Ikea halts deforestation in Karelia

Ikea is making old-growth forest a home Ikea’s logging of Karelian forests will soon be a thing of the past

Feb 18, 2014

Ikea's wholly-owned subsidiary Swedwood reports that it has ceased its logging operations in the last remaining old-growth forests of the northern Russian region of Karelia. Swedwood had been clear-cutting century-old trees in the boreal forests with heavy machinery for many years.

According to a recent Swedwood press release, the Ikea subsidiary will be focusing on wood production in Tikhvin and is shutting down its operations in Karelia. The company states that business reasons were behind this decision.

“It is good that the chainsaws and forestry tractors are coming to a halt in Karelia,” explains Klaus Schenck, forest and energy consultant for Rainforest Rescue: “The primeval forests deserve complete protection and must never be sold to another timber company. Elsewhere, Ikea is obligated to harvest its wood in an environmentally friendly and socially acceptable manner."

Linda Nordström Ellegaard of Protect the Forest says: “Together with Russian environmental organizations, we suggested to Ikea that they, as an influential multinational corporation, should set a good example by announcing that they will no longer log or buy timber from intact old-growth forests, whether the forests are certified or not.”

http://protecttheforest.se/de/pressmeddelanden/1878-pr-ikea-gets-fsc-certificate-suspended-and-withdraws-from-karelia

Rainforest Rescue and other environmentalists have long criticized Swedwood's industrial clear-cutting in Sweden and Russia. The company uses heavy machinery to harvest vast intact forest areas with centuries-old trees and extraordinary biodiversity, transforming the land into uniform commercial forests. Ikea's profit from the timber is bought with massive damage to forest ecosystems and soils.

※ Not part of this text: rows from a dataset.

(** * immich_auto_album.py: a shallow embedding of the album reconciliation script

    The script talks to a remote Immich server over HTTP, logs through
    [logging], reads module-level configuration and mutates Python objects.
    The embedding keeps these effects explicit:

    - a [World] carries the server (a total function from the history of
      requests and the current request to a response), the trace of requests
      issued so far, the log records written (records below level INFO are
      left out), the store of list objects that are sorted in place, the
      values the random generator is going to yield, and the files read;
    - a computation is a function [World -> Outcome A * World]; an [Outcome]
      is a returned value or a raised exception;
    - module-level names read inside functions ([share_role], [album],
      [users], [version], ...) are the fields of a record [Globals] that is
      passed explicitly. *)

From Stdlib Require Import ZArith List String Ascii Bool Lia Arith.
From Stdlib Require Import Sorting.Permutation Sorting.Sorted.
Import ListNotations.

Local Open Scope string_scope.
Local Open Scope Z_scope.

Set Implicit Arguments.

(** ** Exceptions *)

(** The exceptions the modelled code can raise.  [RequestsHTTPError] is
    [requests.exceptions.HTTPError], raised by [Response.raise_for_status];
    [UrllibHTTPError] is [urllib.error.HTTPError].  [PayloadError] stands for
    the [KeyError], [TypeError] or [JSONDecodeError] raised when a decoded
    payload has not the documented shape.  [FuelExhausted] is not a Python
    exception: it marks a [while] loop cut off by the model's fuel. *)
Inductive Exn : Type :=
| RequestsHTTPError (status : Z)
| UrllibHTTPError
| AssertionError
| ValueError
| IndexError
| PayloadError
| UnboundLocalError
| FileNotFoundError
| SystemExit (code : Z)
| FuelExhausted.

(** Exception classes that occur in [except] clauses. *)
Inductive ExcClass : Type :=
| cls_urllib_error_HTTPError
| cls_requests_exceptions_HTTPError
| cls_AssertionError
| cls_FileNotFoundError
| cls_OSError.

(** [isinstance(e, cls)] along the class hierarchies of the two libraries:
    [requests.exceptions.HTTPError < RequestException < OSError] and
    [urllib.error.HTTPError < URLError < OSError]; neither HTTPError class
    derives from the other. *)
Definition isinstance (e : Exn) (c : ExcClass) : bool :=
  match c, e with
  | cls_urllib_error_HTTPError, UrllibHTTPError => true
  | cls_requests_exceptions_HTTPError, RequestsHTTPError _ => true
  | cls_AssertionError, AssertionError => true
  | cls_FileNotFoundError, FileNotFoundError => true
  | cls_OSError, (RequestsHTTPError _ | UrllibHTTPError | FileNotFoundError) => true
  | _, _ => false
  end.

(** Line 15 of the module: [from urllib.error import HTTPError]. *)
Definition HTTPError : ExcClass := cls_urllib_error_HTTPError.

Inductive Outcome (A : Type) : Type :=
| Ret (a : A)
| Exc (e : Exn).

Arguments Ret {A} a.
Arguments Exc {A} e.

(** ** Data exchanged with the server *)

Record Asset : Type := mkAsset {
  asset_id : string;
  originalPath : string;
  fileCreatedAt : string;
  isOffline : bool
}.

Record User : Type := mkUser {
  user_id : string;
  user_name : string;
  user_email : string
}.

Record Version : Type := mkVersion {
  major : Z;
  minor : Z;
  patch : Z
}.

(** One element of the answer to [PUT albums/<id>/assets]. *)
Record AddResult : Type := mkAddResult {
  res_id : string;
  res_success : bool;
  res_error : string
}.

(** An element of [albumUsers] in an album's info: [user.id] and [role]. *)
Record AlbumUser : Type := mkAlbumUser {
  au_user_id : string;
  au_role : string
}.

Record AlbumInfo : Type := mkAlbumInfo {
  info_albumUsers : list AlbumUser;
  info_assets : list Asset
}.

(** An element of the answer to [GET albums]. *)
Record AlbumEntry : Type := mkAlbumEntry {
  entry_id : string;
  entry_albumName : string;
  entry_assetCount : Z
}.

Inductive Payload : Type :=
| PEmpty
| PVersion (v : Version)
| PCreated (id : string)
| PAddResults (l : list AddResult)
| PAlbumInfo (i : AlbumInfo)
| PAlbums (l : list AlbumEntry)
| PSearch (items : list Asset)
| PLibraries (ids : list string)
| PUsers (l : list User)
| PError (message : string).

In the past, Ikea had justified the deforestation in Karelia with the certification of the old-growth forests by the Forest Stewardship Council (FSC). Rainforest Rescue's criticism of the certified deforestation was dismissed by the FSC in an open letter stating that “FSC is not an eco-label”. However, by the end of January 2014, Swedwood Karelia’s certificate had been revoked.

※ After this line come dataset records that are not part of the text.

(** * Order tracking of the catering front-end (the [OrderTracking] page)

    A shallow embedding of the order-tracking page: the static order table
    [mockOrderStatuses], the form schema [trackingFormSchema], the submit
    handler [onSubmit] with its delayed lookup, the status-to-progress
    mapping [getProgressPercentage] and the part of the rendering that reads
    the tracking history.

    Strings of the page are [string]; one character stands for one code unit
    (every literal of the page is ASCII).  The JavaScript object used as a
    table is a [gmap string Order] for its own properties, together with the
    property names every object literal inherits from [Object.prototype].
    The view state of the component ([useState]) and the pending timers
    ([setTimeout]) are threaded explicitly. *)

From Stdlib Require Import String Ascii List ZArith QArith Bool Lia Sorted.
From stdpp Require Import gmap strings list fin_maps.

Local Open Scope string_scope.

(** ** Data model *)

(** Values of the form, [z.infer<typeof trackingFormSchema>]. *)
Module TrackingForm.
Record values : Type := mk { orderId : string; email : string }.
End TrackingForm.

(** One entry of [trackingHistory]. *)
Module Event.
Record t : Type := mk { status : string; timestamp : string; location : string }.
End Event.

(** [currentLocation]; the decimal literals are kept as exact rationals. *)
Record Location : Type := mkLocation { lat : Q; lng : Q; address : string }.

(** One record of [mockOrderStatuses]. *)
Record Order : Type := mkOrder {
  status : string;
  customer : string;
  email : string;
  orderDate : string;
  items : list string;
  currentLocation : Location;
  estimatedDelivery : string;
  trackingHistory : list Event.t
}.

Definition ORD123456 : Order := {|
  status := "in-transit";
  customer := "Rahul Sharma";
  email := "test@example.com";
  orderDate := "2023-11-15T10:30:00";
  items := ["Paneer Tikka (15 pcs)"; "Butter Chicken (2kg)";
            "Vegetable Biryani (30 servings)"];
  currentLocation := {| lat := 12.9716; lng := 77.5946;
                        address := "Bannerghatta Road, Near JP Nagar" |};
  estimatedDelivery := "2023-11-15T14:30:00";
  trackingHistory := [
    Event.mk "order-placed" "2023-11-15T10:30:00" "Vendor Facility";
    Event.mk "preparing" "2023-11-15T11:15:00" "Vendor Kitchen";
    Event.mk "in-transit" "2023-11-15T13:00:00" "En Route to Destination" ]
|}.

Definition ORD789012 : Order := {|
  status := "delivered";
  customer := "Ananya Patel";
  email := "test@example.com";
  orderDate := "2023-11-14T09:45:00";
  items := ["Veg Starter Combo (25 persons)"; "Main Course Buffet (25 persons)"];
  currentLocation := {| lat := 12.9352; lng := 77.6245;
                        address := "Koramangala, 5th Block" |};
  estimatedDelivery := "2023-11-14T12:45:00";
  trackingHistory := [
    Event.mk "order-placed" "2023-11-14T09:45:00" "Vendor Facility";
    Event.mk "preparing" "2023-11-14T10:15:00" "Vendor Kitchen";
    Event.mk "in-transit" "2023-11-14T11:30:00" "En Route to Destination";
    Event.mk "delivered" "2023-11-14T12:40:00" "Destination" ]
|}.

(** The own properties of the object literal [mockOrderStatuses]. *)
Definition mockOrderStatuses : gmap string Order :=
  <["ORD123456" := ORD123456]> (<["ORD789012" := ORD789012]> ∅).

(** ** Property access on the table

    [mockOrderStatuses[values.orderId]] is a JavaScript property read: a key
    that is not an own property is looked up on [Object.prototype], whose
    members are functions (and, for [__proto__], the prototype object
    itself); any other key reads [undefined]. *)

Inductive js_value : Type :=
  | VNull
  | VUndefined
  | VOrder (o : Order)
  | VInherited (name : string).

Rainforest Rescue had launched its protest campaign to stop IKEA's logging of old-growth forests in Russia in the summer of 2012. In December 2012, the Swedish environmental protection organizations Protect the Forest and Friends of the Earth Sweden submitted a petition to Ikea that had been signed by more than 180,000 people from around the world – 65,000 signatures had been collected by Rainforest Rescue alone.